### What the exercise asks
The lines to repeat are those below from the one containing "destruct (Z.eqb_spec d" down to the one containing "rewrite bool_decide_eq_true_2 by done.", both included; reproduce them exactly and nothing else.

Stored data entries:

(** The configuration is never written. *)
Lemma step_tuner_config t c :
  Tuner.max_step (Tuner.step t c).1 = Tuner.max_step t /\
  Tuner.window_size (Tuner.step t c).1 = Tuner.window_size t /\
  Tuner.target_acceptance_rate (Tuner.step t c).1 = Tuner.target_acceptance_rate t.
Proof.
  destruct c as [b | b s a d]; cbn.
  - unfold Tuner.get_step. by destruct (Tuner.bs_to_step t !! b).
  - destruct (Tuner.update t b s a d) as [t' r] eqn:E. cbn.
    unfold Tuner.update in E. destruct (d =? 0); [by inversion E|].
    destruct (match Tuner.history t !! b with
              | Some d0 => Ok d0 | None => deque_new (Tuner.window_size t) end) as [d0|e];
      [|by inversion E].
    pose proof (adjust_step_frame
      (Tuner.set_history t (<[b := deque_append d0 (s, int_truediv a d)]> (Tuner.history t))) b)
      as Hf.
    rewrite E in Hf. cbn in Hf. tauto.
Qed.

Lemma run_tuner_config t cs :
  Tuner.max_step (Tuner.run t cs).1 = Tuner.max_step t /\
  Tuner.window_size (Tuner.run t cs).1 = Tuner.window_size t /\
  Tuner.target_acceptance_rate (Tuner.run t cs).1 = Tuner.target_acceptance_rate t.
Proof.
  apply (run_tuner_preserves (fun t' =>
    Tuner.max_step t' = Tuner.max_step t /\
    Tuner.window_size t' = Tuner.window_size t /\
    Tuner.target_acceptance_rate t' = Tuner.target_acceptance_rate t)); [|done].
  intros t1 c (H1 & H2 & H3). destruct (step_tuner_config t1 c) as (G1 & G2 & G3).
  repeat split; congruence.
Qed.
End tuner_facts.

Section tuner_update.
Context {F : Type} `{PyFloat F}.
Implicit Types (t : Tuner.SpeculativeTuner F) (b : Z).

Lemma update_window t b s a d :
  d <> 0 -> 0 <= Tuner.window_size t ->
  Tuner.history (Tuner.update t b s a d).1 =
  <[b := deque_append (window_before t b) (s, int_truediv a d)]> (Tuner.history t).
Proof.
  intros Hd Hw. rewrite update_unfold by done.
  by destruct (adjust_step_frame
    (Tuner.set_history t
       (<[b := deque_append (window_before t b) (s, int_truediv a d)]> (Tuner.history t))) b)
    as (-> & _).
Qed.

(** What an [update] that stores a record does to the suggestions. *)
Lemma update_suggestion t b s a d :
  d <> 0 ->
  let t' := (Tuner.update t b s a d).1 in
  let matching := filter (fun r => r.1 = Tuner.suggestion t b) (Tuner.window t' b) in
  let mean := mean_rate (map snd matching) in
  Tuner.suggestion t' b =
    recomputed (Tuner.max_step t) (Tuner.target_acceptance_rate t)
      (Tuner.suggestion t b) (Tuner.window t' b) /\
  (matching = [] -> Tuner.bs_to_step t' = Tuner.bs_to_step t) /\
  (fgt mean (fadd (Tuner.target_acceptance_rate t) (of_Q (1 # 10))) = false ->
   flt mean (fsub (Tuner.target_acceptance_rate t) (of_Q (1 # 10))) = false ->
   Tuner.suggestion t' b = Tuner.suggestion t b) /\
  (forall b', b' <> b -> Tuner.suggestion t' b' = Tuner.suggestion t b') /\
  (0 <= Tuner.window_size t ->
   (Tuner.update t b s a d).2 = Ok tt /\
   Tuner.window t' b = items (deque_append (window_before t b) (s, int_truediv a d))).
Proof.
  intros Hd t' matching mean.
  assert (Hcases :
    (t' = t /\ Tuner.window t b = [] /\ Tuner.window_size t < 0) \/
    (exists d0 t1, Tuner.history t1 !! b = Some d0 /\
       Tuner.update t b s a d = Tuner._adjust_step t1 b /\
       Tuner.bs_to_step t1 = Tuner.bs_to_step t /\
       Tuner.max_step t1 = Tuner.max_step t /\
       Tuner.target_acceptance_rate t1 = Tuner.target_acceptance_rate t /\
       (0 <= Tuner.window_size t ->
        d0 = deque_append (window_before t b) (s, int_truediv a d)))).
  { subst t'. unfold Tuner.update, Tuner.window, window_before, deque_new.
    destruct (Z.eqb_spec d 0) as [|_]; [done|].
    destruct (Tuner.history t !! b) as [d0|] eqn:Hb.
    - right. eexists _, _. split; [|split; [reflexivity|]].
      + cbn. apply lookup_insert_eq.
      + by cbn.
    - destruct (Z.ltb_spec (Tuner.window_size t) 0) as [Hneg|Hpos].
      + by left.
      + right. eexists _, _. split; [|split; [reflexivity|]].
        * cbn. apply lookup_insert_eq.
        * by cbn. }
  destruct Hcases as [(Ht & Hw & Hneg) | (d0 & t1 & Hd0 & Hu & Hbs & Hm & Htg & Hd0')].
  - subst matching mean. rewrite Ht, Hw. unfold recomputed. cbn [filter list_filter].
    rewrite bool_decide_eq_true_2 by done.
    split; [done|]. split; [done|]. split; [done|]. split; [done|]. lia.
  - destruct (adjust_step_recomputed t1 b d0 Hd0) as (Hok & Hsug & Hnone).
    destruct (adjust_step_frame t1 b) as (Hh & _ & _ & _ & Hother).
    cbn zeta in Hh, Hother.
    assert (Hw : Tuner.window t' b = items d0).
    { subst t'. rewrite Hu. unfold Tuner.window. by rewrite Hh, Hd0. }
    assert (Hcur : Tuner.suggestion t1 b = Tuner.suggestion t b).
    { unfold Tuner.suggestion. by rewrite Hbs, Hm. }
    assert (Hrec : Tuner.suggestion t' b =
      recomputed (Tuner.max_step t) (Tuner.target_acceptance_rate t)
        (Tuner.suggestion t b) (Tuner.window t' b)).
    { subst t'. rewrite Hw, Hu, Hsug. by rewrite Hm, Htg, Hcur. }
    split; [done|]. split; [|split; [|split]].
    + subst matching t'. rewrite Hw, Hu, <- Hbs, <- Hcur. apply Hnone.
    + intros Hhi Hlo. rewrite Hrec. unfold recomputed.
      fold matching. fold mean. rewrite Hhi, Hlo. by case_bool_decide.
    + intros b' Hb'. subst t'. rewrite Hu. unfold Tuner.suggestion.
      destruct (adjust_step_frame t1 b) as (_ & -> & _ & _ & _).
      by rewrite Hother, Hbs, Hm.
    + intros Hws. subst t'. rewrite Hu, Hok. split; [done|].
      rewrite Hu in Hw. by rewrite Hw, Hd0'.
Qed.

### Expected answer
    destruct (Z.eqb_spec d 0) as [|_]; [done|].
    destruct (Tuner.history t !! b) as [d0|] eqn:Hb.
    - right. eexists _, _. split; [|split; [reflexivity|]].
      + cbn. apply lookup_insert_eq.
      + by cbn.
    - destruct (Z.ltb_spec (Tuner.window_size t) 0) as [Hneg|Hpos].
      + by left.
      + right. eexists _, _. split; [|split; [reflexivity|]].
        * cbn. apply lookup_insert_eq.
        * by cbn. }
  destruct Hcases as [(Ht & Hw & Hneg) | (d0 & t1 & Hd0 & Hu & Hbs & Hm & Htg & Hd0')].
  - subst matching mean. rewrite Ht, Hw. unfold recomputed. cbn [filter list_filter].
    rewrite bool_decide_eq_true_2 by done.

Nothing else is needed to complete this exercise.